*Goal of the exercise*: Repeat word for word everything from the line containing "then Some (length" to the end of the listing, first and last lines included, and only that.

*Records provided*:
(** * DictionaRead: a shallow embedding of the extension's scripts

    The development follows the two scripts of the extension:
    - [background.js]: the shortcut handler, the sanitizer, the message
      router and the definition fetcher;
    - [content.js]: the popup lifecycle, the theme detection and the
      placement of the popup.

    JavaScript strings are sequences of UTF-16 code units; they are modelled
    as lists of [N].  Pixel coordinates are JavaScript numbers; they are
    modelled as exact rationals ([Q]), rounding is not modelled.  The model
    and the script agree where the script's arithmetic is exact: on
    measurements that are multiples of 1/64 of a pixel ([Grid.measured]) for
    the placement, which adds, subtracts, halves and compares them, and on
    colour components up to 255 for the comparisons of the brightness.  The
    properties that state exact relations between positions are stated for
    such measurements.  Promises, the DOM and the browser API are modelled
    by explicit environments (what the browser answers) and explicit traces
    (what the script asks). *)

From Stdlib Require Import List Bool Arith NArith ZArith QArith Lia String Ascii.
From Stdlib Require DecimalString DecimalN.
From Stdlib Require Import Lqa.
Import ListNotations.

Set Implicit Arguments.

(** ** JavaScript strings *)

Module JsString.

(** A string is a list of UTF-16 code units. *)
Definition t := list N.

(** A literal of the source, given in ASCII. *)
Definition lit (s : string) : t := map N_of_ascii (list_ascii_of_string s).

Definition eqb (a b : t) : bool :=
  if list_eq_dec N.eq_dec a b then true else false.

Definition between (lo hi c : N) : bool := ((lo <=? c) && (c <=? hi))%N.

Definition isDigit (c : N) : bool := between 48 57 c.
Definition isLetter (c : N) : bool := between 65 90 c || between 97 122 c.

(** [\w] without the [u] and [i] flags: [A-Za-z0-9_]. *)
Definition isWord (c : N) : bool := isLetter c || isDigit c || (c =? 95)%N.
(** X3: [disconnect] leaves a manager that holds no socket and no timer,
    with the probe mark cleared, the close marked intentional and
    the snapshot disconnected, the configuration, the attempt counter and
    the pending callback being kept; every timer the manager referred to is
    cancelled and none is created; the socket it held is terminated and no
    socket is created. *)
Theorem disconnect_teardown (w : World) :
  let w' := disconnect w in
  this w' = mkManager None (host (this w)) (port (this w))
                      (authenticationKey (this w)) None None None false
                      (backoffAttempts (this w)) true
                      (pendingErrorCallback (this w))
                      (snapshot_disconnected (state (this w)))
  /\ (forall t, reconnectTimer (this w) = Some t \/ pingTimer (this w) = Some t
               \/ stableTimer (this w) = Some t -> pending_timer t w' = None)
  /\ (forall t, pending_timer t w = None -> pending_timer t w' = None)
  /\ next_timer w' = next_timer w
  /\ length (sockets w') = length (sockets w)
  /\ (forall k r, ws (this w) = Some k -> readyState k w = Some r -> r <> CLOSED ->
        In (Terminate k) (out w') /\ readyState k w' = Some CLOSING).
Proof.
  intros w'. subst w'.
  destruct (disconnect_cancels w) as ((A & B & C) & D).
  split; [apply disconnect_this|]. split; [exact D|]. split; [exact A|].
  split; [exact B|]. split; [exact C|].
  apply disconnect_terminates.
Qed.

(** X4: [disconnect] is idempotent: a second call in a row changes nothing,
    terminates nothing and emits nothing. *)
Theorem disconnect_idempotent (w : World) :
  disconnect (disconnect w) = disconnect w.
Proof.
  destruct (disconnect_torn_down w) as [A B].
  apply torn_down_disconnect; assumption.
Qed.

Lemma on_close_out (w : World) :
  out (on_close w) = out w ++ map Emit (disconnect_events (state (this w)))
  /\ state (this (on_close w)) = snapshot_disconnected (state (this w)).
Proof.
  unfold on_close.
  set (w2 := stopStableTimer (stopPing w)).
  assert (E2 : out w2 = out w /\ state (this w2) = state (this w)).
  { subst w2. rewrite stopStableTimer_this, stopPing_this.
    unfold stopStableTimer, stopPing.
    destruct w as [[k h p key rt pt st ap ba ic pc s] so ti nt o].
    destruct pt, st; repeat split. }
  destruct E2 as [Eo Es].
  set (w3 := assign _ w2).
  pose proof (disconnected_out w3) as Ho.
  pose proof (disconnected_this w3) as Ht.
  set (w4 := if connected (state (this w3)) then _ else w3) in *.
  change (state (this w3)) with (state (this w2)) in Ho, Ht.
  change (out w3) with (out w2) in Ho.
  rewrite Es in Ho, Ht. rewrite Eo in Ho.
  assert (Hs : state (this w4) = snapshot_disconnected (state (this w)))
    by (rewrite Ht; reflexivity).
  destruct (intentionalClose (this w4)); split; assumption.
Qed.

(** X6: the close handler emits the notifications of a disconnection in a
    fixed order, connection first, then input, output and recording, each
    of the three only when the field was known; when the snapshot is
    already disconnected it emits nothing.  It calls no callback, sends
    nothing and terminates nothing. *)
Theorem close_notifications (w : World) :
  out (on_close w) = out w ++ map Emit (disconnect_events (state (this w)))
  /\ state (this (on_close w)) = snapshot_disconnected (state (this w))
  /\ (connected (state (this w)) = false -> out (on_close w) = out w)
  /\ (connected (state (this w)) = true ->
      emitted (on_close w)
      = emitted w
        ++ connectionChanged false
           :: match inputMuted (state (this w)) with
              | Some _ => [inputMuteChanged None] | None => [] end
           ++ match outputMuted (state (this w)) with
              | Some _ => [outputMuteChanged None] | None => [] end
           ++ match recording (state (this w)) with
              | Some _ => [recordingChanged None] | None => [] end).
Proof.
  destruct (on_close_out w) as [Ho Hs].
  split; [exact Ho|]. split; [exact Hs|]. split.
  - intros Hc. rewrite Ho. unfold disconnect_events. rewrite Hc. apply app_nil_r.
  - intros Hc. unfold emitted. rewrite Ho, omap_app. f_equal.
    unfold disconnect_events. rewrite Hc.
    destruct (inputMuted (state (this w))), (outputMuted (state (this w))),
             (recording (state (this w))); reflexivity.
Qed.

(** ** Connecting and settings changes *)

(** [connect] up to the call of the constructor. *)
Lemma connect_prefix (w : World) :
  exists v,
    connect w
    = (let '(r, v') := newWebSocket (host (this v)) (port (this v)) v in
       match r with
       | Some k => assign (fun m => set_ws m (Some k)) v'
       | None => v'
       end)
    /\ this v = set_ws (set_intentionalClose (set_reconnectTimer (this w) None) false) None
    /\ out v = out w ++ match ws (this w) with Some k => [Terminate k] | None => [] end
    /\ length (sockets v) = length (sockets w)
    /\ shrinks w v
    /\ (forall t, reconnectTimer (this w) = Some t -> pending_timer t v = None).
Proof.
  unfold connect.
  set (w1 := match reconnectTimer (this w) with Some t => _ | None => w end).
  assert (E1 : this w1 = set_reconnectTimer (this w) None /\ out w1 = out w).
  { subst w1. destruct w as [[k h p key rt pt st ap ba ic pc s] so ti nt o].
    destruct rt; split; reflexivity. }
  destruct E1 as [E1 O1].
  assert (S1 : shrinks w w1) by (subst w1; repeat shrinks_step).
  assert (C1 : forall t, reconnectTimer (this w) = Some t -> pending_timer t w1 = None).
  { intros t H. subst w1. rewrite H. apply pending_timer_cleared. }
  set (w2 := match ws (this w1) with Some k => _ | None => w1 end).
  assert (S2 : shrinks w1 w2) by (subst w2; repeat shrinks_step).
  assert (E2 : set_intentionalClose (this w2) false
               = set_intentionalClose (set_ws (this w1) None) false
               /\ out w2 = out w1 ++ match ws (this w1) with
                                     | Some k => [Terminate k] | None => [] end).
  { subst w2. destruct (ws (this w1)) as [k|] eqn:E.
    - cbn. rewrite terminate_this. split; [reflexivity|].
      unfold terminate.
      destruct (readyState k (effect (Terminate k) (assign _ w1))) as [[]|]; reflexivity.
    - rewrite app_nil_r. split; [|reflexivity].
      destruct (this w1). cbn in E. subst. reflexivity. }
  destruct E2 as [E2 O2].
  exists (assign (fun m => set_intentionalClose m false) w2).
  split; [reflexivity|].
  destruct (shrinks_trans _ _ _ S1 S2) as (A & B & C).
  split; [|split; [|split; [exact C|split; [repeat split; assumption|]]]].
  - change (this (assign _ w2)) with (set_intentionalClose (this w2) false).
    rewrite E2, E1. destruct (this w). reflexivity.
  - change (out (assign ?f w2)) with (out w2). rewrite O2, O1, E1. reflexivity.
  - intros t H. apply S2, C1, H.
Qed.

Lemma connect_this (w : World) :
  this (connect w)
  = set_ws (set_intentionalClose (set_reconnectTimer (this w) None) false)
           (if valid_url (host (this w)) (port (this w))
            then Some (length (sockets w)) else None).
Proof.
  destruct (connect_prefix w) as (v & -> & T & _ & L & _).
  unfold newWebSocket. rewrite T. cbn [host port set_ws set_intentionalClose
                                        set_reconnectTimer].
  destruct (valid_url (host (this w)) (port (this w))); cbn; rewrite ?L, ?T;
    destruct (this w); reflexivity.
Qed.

*Finished exercise*:
            then Some (length (sockets w)) else None).
Proof.
  destruct (connect_prefix w) as (v & -> & T & _ & L & _).
  unfold newWebSocket. rewrite T. cbn [host port set_ws set_intentionalClose
                                        set_reconnectTimer].
  destruct (valid_url (host (this w)) (port (this w))); cbn; rewrite ?L, ?T;
    destruct (this w); reflexivity.
Qed.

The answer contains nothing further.